(Available data)

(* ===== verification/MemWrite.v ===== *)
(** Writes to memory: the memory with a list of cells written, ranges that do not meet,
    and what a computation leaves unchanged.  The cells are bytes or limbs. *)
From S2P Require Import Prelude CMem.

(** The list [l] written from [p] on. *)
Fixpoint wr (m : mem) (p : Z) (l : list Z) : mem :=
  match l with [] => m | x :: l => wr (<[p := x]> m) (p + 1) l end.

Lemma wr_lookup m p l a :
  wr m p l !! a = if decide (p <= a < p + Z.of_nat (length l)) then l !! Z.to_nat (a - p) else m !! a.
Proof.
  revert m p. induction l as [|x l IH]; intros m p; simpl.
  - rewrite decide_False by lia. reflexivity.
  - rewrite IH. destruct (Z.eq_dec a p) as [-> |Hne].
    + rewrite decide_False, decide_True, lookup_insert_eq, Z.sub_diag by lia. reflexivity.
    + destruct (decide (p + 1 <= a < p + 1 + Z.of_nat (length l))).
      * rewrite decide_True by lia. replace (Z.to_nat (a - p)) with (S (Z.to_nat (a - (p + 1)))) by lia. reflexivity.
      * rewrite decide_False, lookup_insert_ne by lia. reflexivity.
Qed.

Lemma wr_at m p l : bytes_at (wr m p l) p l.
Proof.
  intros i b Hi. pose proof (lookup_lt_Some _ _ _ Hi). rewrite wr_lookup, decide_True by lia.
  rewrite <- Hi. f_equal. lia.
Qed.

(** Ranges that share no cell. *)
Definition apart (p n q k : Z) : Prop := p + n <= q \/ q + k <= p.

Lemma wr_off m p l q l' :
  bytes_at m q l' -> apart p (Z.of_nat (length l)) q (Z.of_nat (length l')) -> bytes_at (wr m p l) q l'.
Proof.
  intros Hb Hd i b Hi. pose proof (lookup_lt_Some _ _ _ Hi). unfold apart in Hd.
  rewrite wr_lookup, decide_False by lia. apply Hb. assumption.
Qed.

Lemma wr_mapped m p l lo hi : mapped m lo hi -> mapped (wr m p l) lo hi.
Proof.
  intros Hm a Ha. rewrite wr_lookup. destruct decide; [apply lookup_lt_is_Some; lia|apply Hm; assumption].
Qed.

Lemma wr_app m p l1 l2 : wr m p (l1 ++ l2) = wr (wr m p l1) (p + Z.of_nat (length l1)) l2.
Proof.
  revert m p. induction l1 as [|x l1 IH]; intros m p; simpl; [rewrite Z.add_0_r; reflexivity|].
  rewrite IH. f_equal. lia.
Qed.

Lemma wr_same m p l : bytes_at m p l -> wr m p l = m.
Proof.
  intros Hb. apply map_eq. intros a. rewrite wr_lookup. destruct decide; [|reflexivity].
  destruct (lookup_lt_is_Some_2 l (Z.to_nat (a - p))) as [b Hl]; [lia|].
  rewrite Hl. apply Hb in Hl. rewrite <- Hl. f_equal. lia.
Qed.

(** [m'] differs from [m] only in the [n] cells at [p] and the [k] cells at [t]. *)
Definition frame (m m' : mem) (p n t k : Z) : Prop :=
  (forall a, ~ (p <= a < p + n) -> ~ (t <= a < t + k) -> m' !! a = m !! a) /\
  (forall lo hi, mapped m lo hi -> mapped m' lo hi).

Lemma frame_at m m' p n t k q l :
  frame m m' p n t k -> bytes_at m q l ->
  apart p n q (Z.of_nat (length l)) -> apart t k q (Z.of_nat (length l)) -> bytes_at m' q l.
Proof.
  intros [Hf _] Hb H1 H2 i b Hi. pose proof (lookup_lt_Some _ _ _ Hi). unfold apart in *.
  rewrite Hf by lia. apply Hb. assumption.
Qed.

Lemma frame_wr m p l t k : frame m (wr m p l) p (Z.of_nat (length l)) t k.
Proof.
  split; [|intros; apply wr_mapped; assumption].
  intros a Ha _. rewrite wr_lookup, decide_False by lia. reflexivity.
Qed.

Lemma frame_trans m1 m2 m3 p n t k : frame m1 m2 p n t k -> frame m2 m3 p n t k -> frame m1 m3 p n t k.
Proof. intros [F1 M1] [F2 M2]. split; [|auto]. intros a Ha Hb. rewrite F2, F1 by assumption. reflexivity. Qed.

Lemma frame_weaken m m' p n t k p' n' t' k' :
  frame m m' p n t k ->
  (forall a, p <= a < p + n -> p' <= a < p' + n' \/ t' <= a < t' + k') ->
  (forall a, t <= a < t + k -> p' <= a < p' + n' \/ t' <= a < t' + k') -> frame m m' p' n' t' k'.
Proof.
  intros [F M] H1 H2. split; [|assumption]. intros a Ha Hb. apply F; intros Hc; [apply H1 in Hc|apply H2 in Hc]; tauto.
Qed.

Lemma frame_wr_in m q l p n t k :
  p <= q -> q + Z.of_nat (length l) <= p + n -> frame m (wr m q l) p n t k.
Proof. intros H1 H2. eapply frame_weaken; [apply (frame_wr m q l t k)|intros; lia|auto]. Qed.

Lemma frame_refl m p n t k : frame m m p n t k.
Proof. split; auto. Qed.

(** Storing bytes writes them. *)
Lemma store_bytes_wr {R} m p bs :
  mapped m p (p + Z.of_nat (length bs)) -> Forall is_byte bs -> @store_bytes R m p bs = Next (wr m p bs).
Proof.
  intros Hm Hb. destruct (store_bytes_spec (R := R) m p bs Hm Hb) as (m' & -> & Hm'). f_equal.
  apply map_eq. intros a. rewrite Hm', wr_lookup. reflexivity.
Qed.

(End Available data)

• **Work instruction**
The answer should contain only the lines from the first line of the entries through the line holding "Z.of_nat (length l))).", each exactly as written.

• **Answer box**
(* ===== verification/MemWrite.v ===== *)
(** Writes to memory: the memory with a list of cells written, ranges that do not meet,
    and what a computation leaves unchanged.  The cells are bytes or limbs. *)
From S2P Require Import Prelude CMem.

(** The list [l] written from [p] on. *)
Fixpoint wr (m : mem) (p : Z) (l : list Z) : mem :=
  match l with [] => m | x :: l => wr (<[p := x]> m) (p + 1) l end.

Lemma wr_lookup m p l a :
  wr m p l !! a = if decide (p <= a < p + Z.of_nat (length l)) then l !! Z.to_nat (a - p) else m !! a.
Proof.
  revert m p. induction l as [|x l IH]; intros m p; simpl.
  - rewrite decide_False by lia. reflexivity.
  - rewrite IH. destruct (Z.eq_dec a p) as [-> |Hne].
    + rewrite decide_False, decide_True, lookup_insert_eq, Z.sub_diag by lia. reflexivity.
    + destruct (decide (p + 1 <= a < p + 1 + Z.of_nat (length l))).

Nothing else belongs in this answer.